If you really want to use a skin lightening product despite the risks mentioned above, here are some tips to consider before starting:
· Read the label – before buying anything, read the ingredients. Stay away from products that contain mercury or mention words such as “mercuric”, “mercurio”, “mercurous”, or “calomel”.
· Listen to your body – if after first few applications you notice irritation or any abnormal reactions to your body, discontinue use right away.
· Consult a dermatologist BEFORE using – your skin condition is different from everyone else’s, so to be on the safe side, visit a doctor for an assessment prior to purchasing any skin whitening product.
For the many people who believe there is always a natural way to address health and beauty problems, researchers and beauty experts have shared some tips to achieve pearlescent skin using ingredients that can be found in your kitchen or garden:
1. Yogurt – yogurt isn’t just a yummy creamy treat that is good for your tummy, it’s also great for the skin. It contains lactic acid that naturally contains bleaching properties. Best of all, since it’s safe to eat, it is also mild and suitable for any skin type.
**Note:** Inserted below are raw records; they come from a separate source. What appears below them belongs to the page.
(** [hash_set] of src/vm_values.c. *)
Definition gc_hash_set (realloc_ok malloc_ok set_ok card_ok : bool) (a : Addr) (k v : Value)
    (vm : Vm) : option (bool * Vm) :=
  let? o := objects vm !! a in
  match payload o with
  | HASH entries capacity buckets cards =>
      let t := hash_of entries capacity buckets in
      let? (r, t') := hash_set realloc_ok malloc_ok k v t in
      let vm := hash_replace a o t t' cards vm in
      match r with
      | Stored index => gc_write_barrier_index set_ok card_ok a index vm
      | SetFailed => Some (false, vm)
      end
  | _ => None
  end.

(** [hash_delete] of src/vm_values.c: its result, [*found] and [*removed]. *)
Definition gc_hash_delete (malloc_ok set_ok : bool) (card_ok : nat -> bool) (a : Addr)
    (k : Value) (vm : Vm) : option (bool * option Value * Vm) :=
  let? o := objects vm !! a in
  match payload o with
  | HASH entries capacity buckets cards =>
      let t := hash_of entries capacity buckets in
      let? (r, t') := hash_delete malloc_ok k t in
      let vm := hash_replace a o t t' cards vm in
      match r with
      | Absent => Some (true, None, vm)
      | DeleteFailed removed => Some (false, Some removed, vm)
      | Removed removed index =>
          let? (ok, vm) := gc_write_barrier_range set_ok card_ok a index
            (length (HashTable.entries t') - index) vm in
          Some (ok, Some removed, vm)
      end
  | _ => None
  end.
2. Honey – another natural skin whitener famous also for its moisturizing and antibacterial properties that can help fade nasty acne scars and age spots.Honey can also exfoliate dead skin so your skin not only appears brighter, but it also looks more refreshed after.
3. Lemon – these are also great skin bleaching agents that you can try in lieu of those store-bought creams. The combination of the lemon’s acidity, antioxidants and its high amount of vitamin whitens the skin and encourages growth of new cells for younger looking complexion.
4. Aloe vera – this plant doesn’t only do wonders on hair, it can also help address hyperpigmentation, dark spots and uneven skin tone. Its gel also has a cooling effect that encourages new cells to regenerate and rebuild damaged tissue.
5. Papaya – this fruit has been used in many whitening soaps in the country. It is also often used in various beauty treatments because of itsability to lighten skin. Eat papaya as a fruit.
Your skin (and wallet) will thank you for it!